Isabel me comentó mediante mensaje telefónico de nueva generación que Marcos iba a venir con Andrea, su pareja. Al parecer conocía a la madre de los nuevos habitantes de no se qué cosa y ya puestos pues la visita era completa.

No voy a negar que el hecho de que fuese a añadirse al evento alguien más, fue en aquel más que probable bodrio de tarde el revulsivo que podía animar los minutos. Los maridos, mujeres y complementos habitacionales de los demás, en concreto de compañeros de trabajo, siempre provocan curiosidad, básicamente malsana. Si la novia de un guapo es fea, te descojonas. Si está potente te da envidia. Si apenas habla te da un poco de pena. Si es una tía de puta madre te dices: ¡qué capullo él!

De camino, como no tenía otra cosa que hacer ni en qué pensar, me imaginé cómo sería Andrea. Marcos, con el que realmente no tenía una relación fluida ni siquiera de compadreo cultural-futbolístico, era lo que se diría pues un tipo normal. Ni alto ni bajo, ni feo ni guapo, miope con gafas estilosas, de traje azul o negro con corbatas estándar y, lo más llamativo, adicto a los perfumes extravagantes.
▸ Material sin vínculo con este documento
Lemma check_loop_fail st s0 rest l k ts ss :
  tracks (self st) = Some ts →
  scales (self st) = Some ss →
  (k + length l ≤ length ts)%nat →
  (k + length l ≤ length ss)%nat →
  Exists (λ s, length s ≠ length s0) l →
  ∃ t sc,
    forM_ (λ '(i, s),
             s0' <- lift (getitem (s0 :: rest) 0) ;;
             if decide (length s ≠ length s0') then
               tracks_ <- attr "tracks" tracks ;;
               t <- lift (getitem_nat tracks_ i) ;;
               scales_ <- attr "scales" scales ;;
               sc <- lift (getitem_nat scales_ i) ;;
               raise (ValueError (msg_count t sc))
             else ret tt)
          (zip (seq k (length l)) l) st
    = (inl (ValueError (msg_count t sc)), st).
Proof.
  intros Ht Hs. revert k. induction l as [|s l IH]; intros k Hkt Hks HE.
  { by apply Exists_nil in HE. }
  cbn [length] in Hkt, Hks.
  cbn [length seq zip zip_with forM_]. unfold bind at 1 2, lift at 1.
  rewrite getitem_0. case_decide as Hne.
  - destruct (lookup_lt_is_Some_2 ts k ltac:(lia)) as [t Hlt].
    destruct (lookup_lt_is_Some_2 ss k ltac:(lia)) as [sc Hls].
    exists t, sc.
    rewrite (bind_ok _ _ _ _ _ (attr_ok _ _ _ _ Ht)).
    unfold bind at 1, lift at 1, getitem_nat at 1. rewrite Hlt.
    rewrite (bind_ok _ _ _ _ _ (attr_ok _ _ _ _ Hs)).
    unfold bind at 1, lift at 1, getitem_nat at 1. rewrite Hls.
    reflexivity.
  - cbn [ret]. apply Exists_cons in HE as [HE|HE]; [done|].
    apply IH; [lia|lia|done].
Qed.

Lemma check_counts_fail st s0 rest ts ss :
  tracks (self st) = Some ts →
  scales (self st) = Some ss →
  (length rest ≤ length ts)%nat →
  (length rest ≤ length ss)%nat →
  Exists (λ s, length s ≠ length s0) rest →
  ∃ t sc, check_counts (s0 :: rest) st = (inl (ValueError (msg_count t sc)), st).
Proof.
  intros Ht Hs Hlt Hls HE. unfold check_counts, enumerate. cbn [drop].
  by apply (check_loop_fail st s0 rest rest 0 ts ss).
Qed.

(** The check reads attributes and raises; it writes nothing. *)
Lemma check_counts_state cols st r st' :
  check_counts cols st = (r, st') → st' = st.
Proof.
  unfold check_counts. generalize (enumerate (drop 1 cols)).
  intros l. revert st r st'. induction l as [|[i s] l IH]; intros st r st' H.
  - by injection H as _ <-.
  - cbn [forM_] in H.
    apply bind_inv in H as [(e & H & _)|([] & st1 & H & H1)].
    + apply bind_inv in H as [(e' & H & _)|(s0 & st1 & H & H1)].
      { by apply lift_state in H. }
      apply lift_state in H as ->.
      destruct (decide _) as [Hd|Hd]; [|by injection H1 as _ <-].
      apply bind_inv in H1 as [(? & H & _)|(? & ? & H & H1)];
        apply attr_state in H as ->; [done|].
      apply bind_inv in H1 as [(? & H & _)|(? & ? & H & H1)];
        apply lift_state in H as ->; [done|].
      apply bind_inv in H1 as [(? & H & _)|(? & ? & H & H1)];
        apply attr_state in H as ->; [done|].
      apply bind_inv in H1 as [(? & H & _)|(? & ? & H & H1)];
        apply lift_state in H as ->; [done|].
      by injection H1 as _ <-.
    + apply IH in H1 as ->.
      apply bind_inv in H as [(e' & H & ?)|(s0 & st2 & H & H2)]; [done|].
      apply lift_state in H as ->.
      destruct (decide _) as [Hd|Hd]; [|by injection H2 as <-].
      apply bind_inv in H2 as [(? & H & ?)|(? & ? & H & H2)]; [done|].
      apply attr_state in H as ->.
      apply bind_inv in H2 as [(? & H & ?)|(? & ? & H & H2)]; [done|].
      apply lift_state in H as ->.
      apply bind_inv in H2 as [(? & H & ?)|(? & ? & H & H2)]; [done|].
      apply attr_state in H as ->.
      apply bind_inv in H2 as [(? & H & ?)|(? & ? & H & H2)]; [done|].
      apply lift_state in H as ->. discriminate H2.
Qed.

Lemma forM_row cols (i : nat) st :
  Forall (λ s, (i < length s)%nat) cols →
  forM (λ s, lift (getitem_nat s i)) cols st = (inr (row cols i), st).
Proof.
  induction 1 as [|s cols Hs HF IH]; [done|].
  cbn [forM]. unfold bind at 1, lift at 1, getitem_nat at 1.
  destruct (lookup_lt_is_Some_2 s i Hs) as [x Hx]. rewrite Hx.
  rewrite (bind_ok _ _ _ _ _ IH). unfold row. cbn [fmap list_fmap].
  by rewrite Hx.
Qed.

Lemma forM_row_inv cols (i : nat) st r st' :
  forM (λ s, lift (getitem_nat s i)) cols st = (r, st') →
  st' = st ∧ ∀ e, r = inl e → e = IndexError.
Proof.
  revert r st'. induction cols as [|s cols IH]; intros r st' H.
  - injection H as <- <-. by split.
  - cbn [forM] in H.
    apply bind_inv in H as [(e & H & ->)|(x & st1 & H & H1)].
    + unfold lift in H. injection H as H <-. split; [reflexivity|].
      intros e' He'. simplify_eq.
      unfold getitem_nat in H. destruct (s !! i); by simplify_eq.
    + apply lift_state in H as ->.
      apply bind_inv in H1 as [(e & H & ->)|(ys & st1 & H & H1)].
      * apply IH in H as [-> He]. split; [done|]. intros e' He'. simplify_eq.
        by apply He.
      * apply IH in H as [-> _]. injection H1 as <- <-. by split.
Qed.

Lemma set_samples_put v st : set_samples v st = (inr tt, put_samples v st).
Proof. reflexivity. Qed.

Lemma append_row_ok cols (i : nat) acc st :
  samples (self st) = Some acc →
  Forall (λ s, (i < length s)%nat) cols →
  append_row cols i st = (inr tt, put_samples (acc ++ [row cols i]) st).
Proof.
  intros Ha HF. unfold append_row.
  rewrite (bind_ok _ _ _ _ _ (attr_ok _ _ _ _ Ha)).
  by rewrite (bind_ok _ _ _ _ _ (forM_row cols i st HF)).
Qed.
Lo mismo un día aparecía oliendo a canela de la que se echa al arroz con leche que al día siguiente te recordaba a un suavizante de esos con fragancia de rosas rurales. Eso debía ser cosa de Andrea, que lo mismo trabajaba en la perfumería de unos grandes almacenes y le conseguía muestras de estas que llevas en el coche para las urgencias de sudor de ciudad.

Andrea probablemente sería rubia. No sé por qué me imaginé eso. Rubia. Quizás con ojos negros. No ojos negros de estos muy potentes sino negros mate. Andrea sería sí, perfumista. E iría bien preparadita, con medias de las buenas recién compradas, con tacones de media altura, y al presentarnos yo le daría dos besos casi poniéndome de puntillas, que es lo malo de ser bajito.

A lo mejor, Andrea sería morena, y no trabajaría perfumando al personal sino en algo donde se requiera de más capacidad intelectual. Lo mismo hasta era científica. Y trabajaría en un laboratorio gigante con bichos anestesiados con líquidos inyectados con jeringuillas de yonqui.

Pensando estas cosas esquivé con sumo cuidado un resto de defecación de un perro doméstico dirigido por su ama con una correa de cuerda barata. No había una razón principal más allá de la ociosidad y tediosidad del día, pero conforme estaba llegando al punto de encuentro, más ganas tenía de conocer a Andrea.

Bien pensado Andrea, la novia, o lo que sea de Marcos, probablemente, fijo que sí, sería profesora de arte. De estas mujeres que con una servilleta de papel o un rotulador de los denominandos permanentes, hacen una parida que te parece una pieza artística de primer nivel. Y llevaría gafitas de estas metálicas, delgaditas y rectangulares como la americana esta que estaba como una regadera y quería ser vicepresidenta. Sí, Andrea sería una tía interesante, lista, guapa y con estilo.

El rollo de la visita a los trillizos iba a tener salsilla. Excelente.

Con tanta actividad mental, el camino se había hecho cortísimo. En nada, ya estaba en la calle Adelfas, donde estaba el nuevo hogar de los trillizos. En una cafetería, llamada Adelfas también, situada en el bajo del mismo edificio, habíamos quedado para ir juntos y no llegar por etapas a la casa. Entré y pude ver en una mesa a Marcos y a Isabel. Mierda, al final Andrea no debía haber venido.

Tanto tiempo haciendo cábalas absurdas sobre como sería Andrea, y seguro que nada, de esta tampoco la iba a conocer. Y si no era en aquel momento, a saber cuando, porque no todas las semanas nacen trillizos. Me estaba bien por vender la piel del oso antes de cazarlo. Menuda ofuscación mental.

Me senté, pedí un café cortado, y oí como terminaban una breve conversación. Me pareció entender que Marcos se iba en Semana Santa a Italia, en concreto a Pisa, a ver a la familia de Andrea y tal. Pensé para mis adentros que Marcos era un cabrón suertudo. Andrea, encima italiana, probablemente rubia, le haría pizzas y platos suculentos basados en recetas clásicas romanas, mientras yo tenía que cenar a solas pan de sandwich con mortadela de oferta porque vivo con una enfermera, de esas que acumulan turnos a lo loco para luego librar semanas enteras también a lo loco. Racionalidad cero.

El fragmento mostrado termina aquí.